[Saved entries]
....

(** * Dialogue context manager and realtime transcription session

    A shallow embedding of [xh_2.py] (with the variants of
    [wp_11_analist_gemini.py] where they differ): the bounded, self-summarising
    [DialogueContextManager], the collaborator [SystemAnalystSolver.send_summarization],
    and the start/stop lifecycle and transcript accumulator of
    [AudioTranscriberRealtime]; then the rest of the daemon: the sender
    thread of the recording, [ClipboardSender], the streamed answers and the
    reports of [SystemAnalystSolver], the typing of [DeepSeekSQLSolver] and
    the hotkeys of [run_daemon].

    Conventions.
    - A Python [str] is the list of its code points ([pystr]); [len], [strip],
      [split] and [join] follow CPython on that representation.
    - A Python [int] is a [Z].  A timestamp is a [float] in the source; the
      development is parametric in the type of timestamps and in the two
      operations the code applies to them (subtraction and [>]).
    - A Python [list] that is mutated in place lives in a store of list
      objects, so that aliasing and [copy()] are visible.
    - Code that may raise runs in a state-and-exception monad; a raised
      exception keeps the state reached so far, as in Python. *)

From Stdlib Require Import ZArith NArith String Ascii List Lia Bool.
From stdpp Require Import base option list gmap.

Local Open Scope Z_scope.

(** ** Python strings *)

Module PyStr.

Abbreviation pystr := (list N).

(** Decoding of the UTF-8 bytes of a source literal into code points. *)
Fixpoint utf8_decode (bs : list N) : pystr :=
  match bs with
  | [] => []
  | b0 :: r0 =>
    if (b0 <? 0x80)%N then b0 :: utf8_decode r0
    else if (b0 <? 0xE0)%N then
      match r0 with
      | b1 :: r1 =>
        N.lor (N.shiftl (N.land b0 0x1F) 6) (N.land b1 0x3F) :: utf8_decode r1
      | _ => []
      end
    else if (b0 <? 0xF0)%N then
      match r0 with
      | b1 :: b2 :: r2 =>
        N.lor (N.shiftl (N.land b0 0x0F) 12)
          (N.lor (N.shiftl (N.land b1 0x3F) 6) (N.land b2 0x3F)) :: utf8_decode r2
      | _ => []
      end
    else
      match r0 with
      | b1 :: b2 :: b3 :: r3 =>
        N.lor (N.shiftl (N.land b0 0x07) 18)
          (N.lor (N.shiftl (N.land b1 0x3F) 12)
             (N.lor (N.shiftl (N.land b2 0x3F) 6) (N.land b3 0x3F))) :: utf8_decode r3
      | _ => []
      end
  end.

(** A source literal, written as in the Python file. *)
Definition lit (s : string) : pystr :=
  utf8_decode (List.map N_of_ascii (list_ascii_of_string s)).
Arguments lit : simpl never.

(** [Py_UNICODE_ISSPACE]: the characters [str.strip()] and [str.split()]
    treat as whitespace. *)
Definition is_space (c : N) : bool :=
  ((0x09 <=? c) && (c <=? 0x0D) || (0x1C <=? c) && (c <=? 0x20)
   || (c =? 0x85) || (c =? 0xA0) || (c =? 0x1680)
   || (0x2000 <=? c) && (c <=? 0x200A)
   || (c =? 0x2028) || (c =? 0x2029) || (c =? 0x202F) || (c =? 0x205F)
   || (c =? 0x3000))%N.

Fixpoint lstrip (s : pystr) : pystr :=
  match s with
  | [] => []
  | c :: r => if is_space c then lstrip r else s
  end.

Definition rstrip (s : pystr) : pystr := rev (lstrip (rev s)).

(** [s.strip()] *)
Definition strip (s : pystr) : pystr := rstrip (lstrip s).

(** [s.split()]: the maximal runs of non-whitespace, in order.  [cur] holds
    the run being read, last character first. *)
Fixpoint split_from (cur : pystr) (s : pystr) : list pystr :=
  match s with
  | [] => match cur with [] => [] | _ => [rev cur] end
  | c :: r =>
    if is_space c
    then match cur with [] => split_from [] r | _ => rev cur :: split_from [] r end
    else split_from (c :: cur) r
  end.

Definition split (s : pystr) : list pystr := split_from [] s.

(** [sep.join(parts)] *)
Fixpoint join (sep : pystr) (parts : list pystr) : pystr :=
  match parts with
  | [] => []
  | [p] => p
  | p :: rest => p ++ sep ++ join sep rest
  end.

(** Truth value of a string: non-empty. *)
Definition truthy (s : pystr) : bool :=
  match s with [] => false | _ => true end.

(** Truth value of a list: non-empty. *)
Definition nonempty {A} (l : list A) : bool :=
  match l with [] => false | _ => true end.

(** [len(s)] *)
Definition len {A} (l : list A) : Z := Z.of_nat (length l).

(** [a == b] *)
Fixpoint eqb (a b : pystr) : bool :=
  match a, b with
  | [], [] => true
  | x :: a', y :: b' => (x =? y)%N && eqb a' b'
  | _, _ => false
  end.

End PyStr.
Import PyStr.

(** ** Exceptions and the state-and-exception monad *)

Inductive exn : Type :=
| IndexError | KeyError | TypeError | AttributeError | ValueError
| OSError | QueueFull.

Inductive result (A : Type) : Type :=
| Ok (a : A)
| Raise (e : exn).
Arguments Ok {A} a.
Arguments Raise {A} e.

(** A computation on a state [S]: it returns or raises, and in both cases
    leaves a state behind. *)
Definition M (S A : Type) : Type := S -> result A * S.

Definition ret {S A} (a : A) : M S A := fun s => (Ok a, s).

Definition bind {S A B} (m : M S A) (k : A -> M S B) : M S B :=
  fun s => match m s with
           | (Ok a, s') => k a s'
           | (Raise e, s') => (Raise e, s')
           end.

Definition raise {S A} (e : exn) : M S A := fun s => (Raise e, s).

(** [try: m  except Exception: h] *)
Definition catch {S A} (m : M S A) (h : exn -> M S A) : M S A :=
  fun s => match m s with
           | (Ok a, s') => (Ok a, s')
           | (Raise e, s') => h e s'
           end.

Definition get {S} : M S S := fun s => (Ok s, s).
Definition gets {S A} (f : S -> A) : M S A := fun s => (Ok (f s), s).
Definition modify {S} (f : S -> S) : M S unit := fun s => (Ok tt, f s).

(** The outcome of a call into a library or the operating system, lifted. *)
Definition lift {S A} (r : result A) : M S A := fun s => (r, s).

Declare Scope monad_scope.
Delimit Scope monad_scope with monad.
Notation "x <- m ;; k" := (bind m (fun x => k))
  (at level 62, m at next level, right associativity) : monad_scope.
Notation "m ;;; k" := (bind m (fun _ => k))
  (at level 62, right associativity) : monad_scope.
Local Open Scope monad_scope.


(** ** Values produced by [json.loads] and [Response.json()] *)

(** A float is kept up to whether it is zero, the only thing the code below
    can observe of it. *)
#[local] Unset Elimination Schemes.
Inductive json : Type :=
| JNull
| JBool (b : bool)
| JInt (n : Z)
| JFloat (zero : bool)
| JStr (s : pystr)
| JArr (l : list json)
| JObj (items : list (pystr * json)).
#[local] Set Elimination Schemes.

Module Py.

(** [bool(v)] *)
Definition truth (v : json) : bool :=
  match v with
  | JNull => false
  | JBool b => b
  | JInt n => negb (n =? 0)
  | JFloat zero => negb zero
  | JStr s => truthy s
  | JArr l => match l with [] => false | _ => true end
  | JObj items => match items with [] => false | _ => true end
  end.

Fixpoint assoc (key : pystr) (items : list (pystr * json)) : option json :=
  match items with
  | [] => None
  | (k, v) :: rest => if PyStr.eqb k key then Some v else assoc key rest
  end.

(** [isinstance(v, dict)] *)
Definition is_dict (v : json) : bool :=
  match v with JObj _ => true | _ => false end.

(** [v.get(key, dflt)]: only a dict has the method. *)
Definition dict_get (v : json) (key : pystr) (dflt : json) : result json :=
  match v with
  | JObj items => Ok (default dflt (assoc key items))
  | _ => Raise AttributeError
  end.

(** [v == s] for a string literal [s] *)
Definition eq_str (v : json) (s : pystr) : bool :=
  match v with JStr t => PyStr.eqb t s | _ => false end.

(** [v[i]] for an integer [i]; the keys of a parsed object are strings, so an
    integer is never among them. *)
Definition getitem_int (v : json) (i : Z) : result json :=
  match v with
  | JArr l =>
    let j := if i <? 0 then i + len l else i in
    if (0 <=? j) && (j <? len l)
    then match l !! Z.to_nat j with Some x => Ok x | None => Raise IndexError end
    else Raise IndexError
  | JStr s =>
    let j := if i <? 0 then i + len s else i in
    if (0 <=? j) && (j <? len s)
    then match s !! Z.to_nat j with Some c => Ok (JStr [c]) | None => Raise IndexError end
    else Raise IndexError
  | JObj _ => Raise KeyError
  | _ => Raise TypeError
  end.

(** [v[key]] for a string [key] *)
Definition getitem_str (v : json) (key : pystr) : result json :=
  match v with
  | JObj items =>
    match assoc key items with Some x => Ok x | None => Raise KeyError end
  | _ => Raise TypeError
  end.

(** Truth value of an attribute that holds an object or [None]. *)
Definition is_some {A} (o : option A) : bool :=
  match o with Some _ => true | None => false end.

(** [v.strip()]: only a string has the method. *)
Definition str_strip (v : json) : result pystr :=
  match v with
  | JStr s => Ok (strip s)
  | _ => Raise AttributeError
  end.

End Py.

(** ** AudioTranscriberRealtime *)

Module Transcriber.

Inductive thread : Type := WsThread | SendThread.

(** Durations are in milliseconds. *)
Inductive effect : Type :=
| Popen (cmd : list pystr)
| ProcTerminate
| ProcWait (timeout : Z)
| ProcKill
| SubprocessRun (cmd : list pystr)
| WebSocketApp (url : pystr) (header : list pystr)
| ThreadStart (t : thread)
| ThreadJoin (t : thread) (timeout : Z)
| EventWait (timeout : Z)
| Sleep (duration : Z)
| WsClose.

Record Transcriber : Type := mkTranscriber {
  DEEPGRAM_API_KEY : option pystr;
  is_recording : bool;
  ffmpeg_process : option (list pystr);   (* the Popen object, by its command *)
  _ws_app : option pystr;                 (* the WebSocketApp, by its url *)
  _ws_thread : option thread;
  _send_thread : option thread;
  _ws_connected : bool;                   (* threading.Event *)
  _stop_sending : bool;                   (* threading.Event *)
  _final_chunks : list pystr;
  _partial : pystr;
  trace : list effect                     (* calls made so far, oldest first *)
}.

(** [__init__] *)
Definition init (api_key : option pystr) : Transcriber :=
  {| DEEPGRAM_API_KEY := api_key; is_recording := false; ffmpeg_process := None;
     _ws_app := None; _ws_thread := None; _send_thread := None;
     _ws_connected := false; _stop_sending := false;
     _final_chunks := []; _partial := []; trace := [] |}.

....

The lines to copy run from the start of the records above through the line holding "Fixpoint utf8_decode (bs"; give them exactly, both ends included, and nothing else.

> [Exercise solution]
(** * Dialogue context manager and realtime transcription session

    A shallow embedding of [xh_2.py] (with the variants of
    [wp_11_analist_gemini.py] where they differ): the bounded, self-summarising
    [DialogueContextManager], the collaborator [SystemAnalystSolver.send_summarization],
    and the start/stop lifecycle and transcript accumulator of
    [AudioTranscriberRealtime]; then the rest of the daemon: the sender
    thread of the recording, [ClipboardSender], the streamed answers and the
    reports of [SystemAnalystSolver], the typing of [DeepSeekSQLSolver] and
    the hotkeys of [run_daemon].

    Conventions.
    - A Python [str] is the list of its code points ([pystr]); [len], [strip],
      [split] and [join] follow CPython on that representation.
    - A Python [int] is a [Z].  A timestamp is a [float] in the source; the
      development is parametric in the type of timestamps and in the two
      operations the code applies to them (subtraction and [>]).
    - A Python [list] that is mutated in place lives in a store of list
      objects, so that aliasing and [copy()] are visible.
    - Code that may raise runs in a state-and-exception monad; a raised
      exception keeps the state reached so far, as in Python. *)

From Stdlib Require Import ZArith NArith String Ascii List Lia Bool.
From stdpp Require Import base option list gmap.

Local Open Scope Z_scope.

(** ** Python strings *)

Module PyStr.

Abbreviation pystr := (list N).

(** Decoding of the UTF-8 bytes of a source literal into code points. *)
Fixpoint utf8_decode (bs : list N) : pystr :=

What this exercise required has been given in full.